* PROMPT:
One range is to be output from the listing below, exactly as written: the line with "Lemma handle_caw_spec x" to the line with "assert (gather m1", both kept.

* DATA IN THIS EXERCISE:
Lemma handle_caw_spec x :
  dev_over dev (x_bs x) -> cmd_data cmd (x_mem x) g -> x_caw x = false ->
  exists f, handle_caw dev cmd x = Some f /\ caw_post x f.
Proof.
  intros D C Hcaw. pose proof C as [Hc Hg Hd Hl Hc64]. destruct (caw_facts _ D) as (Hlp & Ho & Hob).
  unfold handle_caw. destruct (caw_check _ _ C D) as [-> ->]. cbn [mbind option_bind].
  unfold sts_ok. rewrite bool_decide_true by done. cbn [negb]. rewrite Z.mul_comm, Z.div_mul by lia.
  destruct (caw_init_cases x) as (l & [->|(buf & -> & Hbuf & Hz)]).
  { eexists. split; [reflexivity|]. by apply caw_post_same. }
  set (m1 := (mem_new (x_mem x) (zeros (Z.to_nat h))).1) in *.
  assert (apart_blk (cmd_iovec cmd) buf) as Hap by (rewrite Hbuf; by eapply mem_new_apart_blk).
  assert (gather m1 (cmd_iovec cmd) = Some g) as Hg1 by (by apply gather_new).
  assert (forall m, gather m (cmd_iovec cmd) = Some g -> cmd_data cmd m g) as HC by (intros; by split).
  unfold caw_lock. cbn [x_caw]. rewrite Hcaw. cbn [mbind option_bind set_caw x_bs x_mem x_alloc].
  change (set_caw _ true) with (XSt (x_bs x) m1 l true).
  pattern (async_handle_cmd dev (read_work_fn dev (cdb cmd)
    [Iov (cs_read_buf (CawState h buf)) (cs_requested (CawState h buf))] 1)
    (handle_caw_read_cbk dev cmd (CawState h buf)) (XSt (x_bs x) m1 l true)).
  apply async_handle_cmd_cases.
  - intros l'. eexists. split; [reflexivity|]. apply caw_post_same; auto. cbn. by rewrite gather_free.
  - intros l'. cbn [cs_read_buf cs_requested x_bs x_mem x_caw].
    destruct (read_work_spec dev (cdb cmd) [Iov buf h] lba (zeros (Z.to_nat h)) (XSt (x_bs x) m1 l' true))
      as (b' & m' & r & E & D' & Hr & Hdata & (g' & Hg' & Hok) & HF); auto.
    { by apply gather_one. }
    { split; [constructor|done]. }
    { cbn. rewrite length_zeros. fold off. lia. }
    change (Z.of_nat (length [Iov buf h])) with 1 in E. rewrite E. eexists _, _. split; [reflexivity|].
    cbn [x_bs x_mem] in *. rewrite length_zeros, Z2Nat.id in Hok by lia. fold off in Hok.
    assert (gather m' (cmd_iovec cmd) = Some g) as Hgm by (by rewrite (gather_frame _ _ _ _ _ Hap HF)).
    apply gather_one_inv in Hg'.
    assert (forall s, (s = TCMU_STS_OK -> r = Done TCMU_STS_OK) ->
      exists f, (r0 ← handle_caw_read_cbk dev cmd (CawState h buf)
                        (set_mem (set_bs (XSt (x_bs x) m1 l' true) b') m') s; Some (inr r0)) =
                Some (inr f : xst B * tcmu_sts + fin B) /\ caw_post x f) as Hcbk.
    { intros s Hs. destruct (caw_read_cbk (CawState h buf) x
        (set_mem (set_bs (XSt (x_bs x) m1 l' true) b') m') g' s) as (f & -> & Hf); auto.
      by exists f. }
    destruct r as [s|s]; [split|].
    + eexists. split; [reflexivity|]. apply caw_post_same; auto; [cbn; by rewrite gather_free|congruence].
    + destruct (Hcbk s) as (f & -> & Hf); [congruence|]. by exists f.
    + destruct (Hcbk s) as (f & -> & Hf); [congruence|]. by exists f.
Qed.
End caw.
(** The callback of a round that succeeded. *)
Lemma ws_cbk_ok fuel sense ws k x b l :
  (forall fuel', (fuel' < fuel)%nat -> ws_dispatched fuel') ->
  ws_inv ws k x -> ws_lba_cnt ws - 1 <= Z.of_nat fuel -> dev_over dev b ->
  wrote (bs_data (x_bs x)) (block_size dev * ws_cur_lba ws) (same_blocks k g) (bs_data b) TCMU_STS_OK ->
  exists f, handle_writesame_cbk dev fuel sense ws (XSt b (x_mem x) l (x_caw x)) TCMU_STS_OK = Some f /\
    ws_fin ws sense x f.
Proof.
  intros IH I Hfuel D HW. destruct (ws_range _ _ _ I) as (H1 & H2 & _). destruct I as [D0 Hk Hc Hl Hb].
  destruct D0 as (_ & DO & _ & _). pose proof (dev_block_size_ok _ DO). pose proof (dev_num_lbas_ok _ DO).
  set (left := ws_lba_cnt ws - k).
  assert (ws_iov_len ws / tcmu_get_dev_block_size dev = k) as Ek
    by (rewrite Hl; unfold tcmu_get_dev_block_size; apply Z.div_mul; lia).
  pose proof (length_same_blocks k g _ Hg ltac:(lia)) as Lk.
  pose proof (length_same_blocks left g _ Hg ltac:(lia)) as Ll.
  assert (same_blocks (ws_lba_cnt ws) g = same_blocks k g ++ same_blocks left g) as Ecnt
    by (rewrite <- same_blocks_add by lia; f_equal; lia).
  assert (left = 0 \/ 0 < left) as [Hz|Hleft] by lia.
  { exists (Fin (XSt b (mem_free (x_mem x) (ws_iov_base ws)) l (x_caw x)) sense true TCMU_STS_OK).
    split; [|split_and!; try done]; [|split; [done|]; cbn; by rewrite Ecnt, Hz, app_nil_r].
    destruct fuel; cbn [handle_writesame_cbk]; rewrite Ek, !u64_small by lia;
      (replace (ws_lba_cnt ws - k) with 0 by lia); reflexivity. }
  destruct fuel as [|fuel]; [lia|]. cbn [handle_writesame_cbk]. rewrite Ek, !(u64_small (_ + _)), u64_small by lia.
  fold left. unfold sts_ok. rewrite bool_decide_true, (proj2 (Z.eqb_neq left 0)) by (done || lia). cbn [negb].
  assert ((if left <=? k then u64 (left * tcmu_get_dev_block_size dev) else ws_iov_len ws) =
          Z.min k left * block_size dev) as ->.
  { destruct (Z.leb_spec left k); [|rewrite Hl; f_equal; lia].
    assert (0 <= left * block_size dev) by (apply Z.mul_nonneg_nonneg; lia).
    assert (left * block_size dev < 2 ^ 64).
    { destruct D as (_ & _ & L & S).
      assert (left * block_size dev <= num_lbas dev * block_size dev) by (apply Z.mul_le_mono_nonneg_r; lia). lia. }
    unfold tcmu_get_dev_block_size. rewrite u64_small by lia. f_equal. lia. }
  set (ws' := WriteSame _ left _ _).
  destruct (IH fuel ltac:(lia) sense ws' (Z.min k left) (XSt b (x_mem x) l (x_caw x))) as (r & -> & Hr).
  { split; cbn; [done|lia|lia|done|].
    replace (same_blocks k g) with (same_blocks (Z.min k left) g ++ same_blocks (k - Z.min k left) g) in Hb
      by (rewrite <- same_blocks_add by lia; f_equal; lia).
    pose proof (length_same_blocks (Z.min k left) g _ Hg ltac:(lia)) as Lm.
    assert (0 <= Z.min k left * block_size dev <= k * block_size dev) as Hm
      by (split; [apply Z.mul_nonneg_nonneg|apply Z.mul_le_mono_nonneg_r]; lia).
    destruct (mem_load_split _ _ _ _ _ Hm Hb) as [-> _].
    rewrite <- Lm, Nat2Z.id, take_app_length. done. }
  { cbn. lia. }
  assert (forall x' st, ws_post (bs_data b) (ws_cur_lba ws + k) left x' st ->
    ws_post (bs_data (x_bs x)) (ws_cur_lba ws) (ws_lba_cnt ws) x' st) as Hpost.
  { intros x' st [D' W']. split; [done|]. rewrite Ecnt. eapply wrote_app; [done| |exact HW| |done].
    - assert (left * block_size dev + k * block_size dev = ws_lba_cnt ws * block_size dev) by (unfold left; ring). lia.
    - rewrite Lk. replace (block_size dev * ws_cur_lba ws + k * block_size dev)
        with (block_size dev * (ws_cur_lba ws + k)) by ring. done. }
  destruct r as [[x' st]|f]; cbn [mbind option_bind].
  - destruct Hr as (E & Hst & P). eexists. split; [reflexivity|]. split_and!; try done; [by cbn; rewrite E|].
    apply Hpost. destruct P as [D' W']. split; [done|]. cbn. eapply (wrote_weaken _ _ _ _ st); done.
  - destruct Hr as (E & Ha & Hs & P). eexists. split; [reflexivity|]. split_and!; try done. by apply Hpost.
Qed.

---

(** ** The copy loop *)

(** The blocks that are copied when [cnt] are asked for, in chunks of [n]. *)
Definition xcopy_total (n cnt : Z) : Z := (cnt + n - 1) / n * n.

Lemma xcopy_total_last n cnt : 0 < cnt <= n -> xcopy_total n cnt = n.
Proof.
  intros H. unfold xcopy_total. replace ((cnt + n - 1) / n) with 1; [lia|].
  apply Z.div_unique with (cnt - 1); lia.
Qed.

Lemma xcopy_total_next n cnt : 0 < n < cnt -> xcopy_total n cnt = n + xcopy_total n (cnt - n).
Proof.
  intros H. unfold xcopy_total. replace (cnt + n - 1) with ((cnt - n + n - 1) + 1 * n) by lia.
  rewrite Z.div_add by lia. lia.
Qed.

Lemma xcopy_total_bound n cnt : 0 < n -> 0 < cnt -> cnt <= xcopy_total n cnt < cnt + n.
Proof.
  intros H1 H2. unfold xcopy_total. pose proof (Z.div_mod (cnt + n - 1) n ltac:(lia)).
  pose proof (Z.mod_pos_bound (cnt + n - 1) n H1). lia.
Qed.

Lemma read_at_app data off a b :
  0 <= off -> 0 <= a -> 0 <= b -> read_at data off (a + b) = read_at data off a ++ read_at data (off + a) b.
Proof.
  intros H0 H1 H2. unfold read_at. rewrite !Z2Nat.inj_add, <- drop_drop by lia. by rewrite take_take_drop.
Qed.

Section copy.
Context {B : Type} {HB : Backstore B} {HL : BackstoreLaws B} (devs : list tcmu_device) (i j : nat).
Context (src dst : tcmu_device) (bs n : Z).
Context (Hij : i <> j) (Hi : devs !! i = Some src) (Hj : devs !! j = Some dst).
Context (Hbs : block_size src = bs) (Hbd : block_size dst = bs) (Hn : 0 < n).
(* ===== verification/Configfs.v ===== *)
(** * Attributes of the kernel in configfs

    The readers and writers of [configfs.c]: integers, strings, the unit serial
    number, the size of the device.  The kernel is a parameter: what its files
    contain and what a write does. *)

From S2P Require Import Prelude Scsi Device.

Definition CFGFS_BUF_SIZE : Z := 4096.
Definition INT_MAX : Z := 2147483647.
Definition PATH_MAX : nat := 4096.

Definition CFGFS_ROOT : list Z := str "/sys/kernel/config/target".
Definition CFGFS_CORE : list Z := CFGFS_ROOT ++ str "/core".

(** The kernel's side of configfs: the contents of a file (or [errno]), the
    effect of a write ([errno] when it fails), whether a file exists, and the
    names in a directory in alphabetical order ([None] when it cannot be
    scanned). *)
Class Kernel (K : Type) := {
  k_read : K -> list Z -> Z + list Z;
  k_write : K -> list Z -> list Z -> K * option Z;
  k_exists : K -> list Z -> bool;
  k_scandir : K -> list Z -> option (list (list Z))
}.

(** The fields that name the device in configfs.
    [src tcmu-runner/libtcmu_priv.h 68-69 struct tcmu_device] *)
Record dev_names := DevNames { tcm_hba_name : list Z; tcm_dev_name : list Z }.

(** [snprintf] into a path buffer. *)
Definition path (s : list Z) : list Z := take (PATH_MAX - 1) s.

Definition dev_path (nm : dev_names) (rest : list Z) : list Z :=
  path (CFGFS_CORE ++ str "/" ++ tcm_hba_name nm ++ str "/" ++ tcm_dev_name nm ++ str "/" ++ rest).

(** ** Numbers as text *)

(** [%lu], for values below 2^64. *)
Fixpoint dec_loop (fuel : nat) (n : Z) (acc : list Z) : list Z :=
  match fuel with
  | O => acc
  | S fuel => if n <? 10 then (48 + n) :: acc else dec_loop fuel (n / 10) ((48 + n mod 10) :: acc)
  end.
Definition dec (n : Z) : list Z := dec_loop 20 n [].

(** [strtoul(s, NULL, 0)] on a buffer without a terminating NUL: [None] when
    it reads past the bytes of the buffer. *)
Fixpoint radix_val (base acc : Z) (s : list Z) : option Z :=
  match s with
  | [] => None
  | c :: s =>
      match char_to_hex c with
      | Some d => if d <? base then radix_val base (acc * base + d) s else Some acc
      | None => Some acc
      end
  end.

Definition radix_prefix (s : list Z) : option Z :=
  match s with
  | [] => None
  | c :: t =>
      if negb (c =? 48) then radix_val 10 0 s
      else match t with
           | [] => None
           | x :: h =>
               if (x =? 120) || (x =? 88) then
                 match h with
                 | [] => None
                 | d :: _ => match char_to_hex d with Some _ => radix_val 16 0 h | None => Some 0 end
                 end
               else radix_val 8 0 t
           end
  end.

==

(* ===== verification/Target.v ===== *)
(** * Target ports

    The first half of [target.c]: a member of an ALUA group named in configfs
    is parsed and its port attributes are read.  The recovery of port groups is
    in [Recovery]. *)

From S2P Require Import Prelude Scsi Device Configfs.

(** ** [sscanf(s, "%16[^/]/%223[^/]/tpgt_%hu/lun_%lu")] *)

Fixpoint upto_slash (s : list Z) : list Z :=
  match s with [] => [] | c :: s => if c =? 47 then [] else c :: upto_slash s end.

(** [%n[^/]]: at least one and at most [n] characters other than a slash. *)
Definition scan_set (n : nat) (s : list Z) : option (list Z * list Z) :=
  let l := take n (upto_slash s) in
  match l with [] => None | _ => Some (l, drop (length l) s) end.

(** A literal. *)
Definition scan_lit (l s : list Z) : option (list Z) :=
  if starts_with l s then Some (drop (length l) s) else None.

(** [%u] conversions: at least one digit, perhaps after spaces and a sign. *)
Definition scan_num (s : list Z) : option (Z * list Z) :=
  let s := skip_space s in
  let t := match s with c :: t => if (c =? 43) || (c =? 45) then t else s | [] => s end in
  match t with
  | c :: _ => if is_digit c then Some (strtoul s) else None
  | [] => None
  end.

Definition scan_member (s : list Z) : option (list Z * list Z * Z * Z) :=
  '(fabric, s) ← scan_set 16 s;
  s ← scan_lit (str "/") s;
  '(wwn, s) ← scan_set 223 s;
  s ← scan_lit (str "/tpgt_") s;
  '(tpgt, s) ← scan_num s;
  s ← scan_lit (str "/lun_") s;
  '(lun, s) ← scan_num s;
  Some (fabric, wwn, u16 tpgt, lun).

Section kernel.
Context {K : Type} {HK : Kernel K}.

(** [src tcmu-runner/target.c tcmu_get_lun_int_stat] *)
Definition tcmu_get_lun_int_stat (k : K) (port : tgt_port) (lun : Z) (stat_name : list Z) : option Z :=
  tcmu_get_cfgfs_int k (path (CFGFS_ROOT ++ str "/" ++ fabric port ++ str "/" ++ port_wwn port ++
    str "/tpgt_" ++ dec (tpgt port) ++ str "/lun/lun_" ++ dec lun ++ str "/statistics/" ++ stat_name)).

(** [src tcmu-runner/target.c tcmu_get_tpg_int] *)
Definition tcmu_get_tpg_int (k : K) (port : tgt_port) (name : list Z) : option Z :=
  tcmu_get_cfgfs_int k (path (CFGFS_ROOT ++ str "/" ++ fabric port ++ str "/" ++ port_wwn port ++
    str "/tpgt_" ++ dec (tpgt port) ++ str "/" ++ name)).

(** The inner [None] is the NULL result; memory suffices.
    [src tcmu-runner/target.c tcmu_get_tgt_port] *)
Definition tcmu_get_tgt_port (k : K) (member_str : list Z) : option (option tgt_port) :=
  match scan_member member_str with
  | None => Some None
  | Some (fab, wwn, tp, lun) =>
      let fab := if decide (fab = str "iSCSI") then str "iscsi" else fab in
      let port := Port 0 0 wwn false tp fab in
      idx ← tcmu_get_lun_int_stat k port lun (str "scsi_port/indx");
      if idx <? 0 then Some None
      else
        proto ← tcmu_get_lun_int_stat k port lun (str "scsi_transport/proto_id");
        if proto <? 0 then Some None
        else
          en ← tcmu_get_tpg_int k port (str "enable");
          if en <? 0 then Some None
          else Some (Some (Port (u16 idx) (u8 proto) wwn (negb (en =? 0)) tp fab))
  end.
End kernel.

* SOLVED PROBLEM:
Lemma handle_caw_spec x :
  dev_over dev (x_bs x) -> cmd_data cmd (x_mem x) g -> x_caw x = false ->
  exists f, handle_caw dev cmd x = Some f /\ caw_post x f.
Proof.
  intros D C Hcaw. pose proof C as [Hc Hg Hd Hl Hc64]. destruct (caw_facts _ D) as (Hlp & Ho & Hob).
  unfold handle_caw. destruct (caw_check _ _ C D) as [-> ->]. cbn [mbind option_bind].
  unfold sts_ok. rewrite bool_decide_true by done. cbn [negb]. rewrite Z.mul_comm, Z.div_mul by lia.
  destruct (caw_init_cases x) as (l & [->|(buf & -> & Hbuf & Hz)]).
  { eexists. split; [reflexivity|]. by apply caw_post_same. }
  set (m1 := (mem_new (x_mem x) (zeros (Z.to_nat h))).1) in *.
  assert (apart_blk (cmd_iovec cmd) buf) as Hap by (rewrite Hbuf; by eapply mem_new_apart_blk).
  assert (gather m1 (cmd_iovec cmd) = Some g) as Hg1 by (by apply gather_new).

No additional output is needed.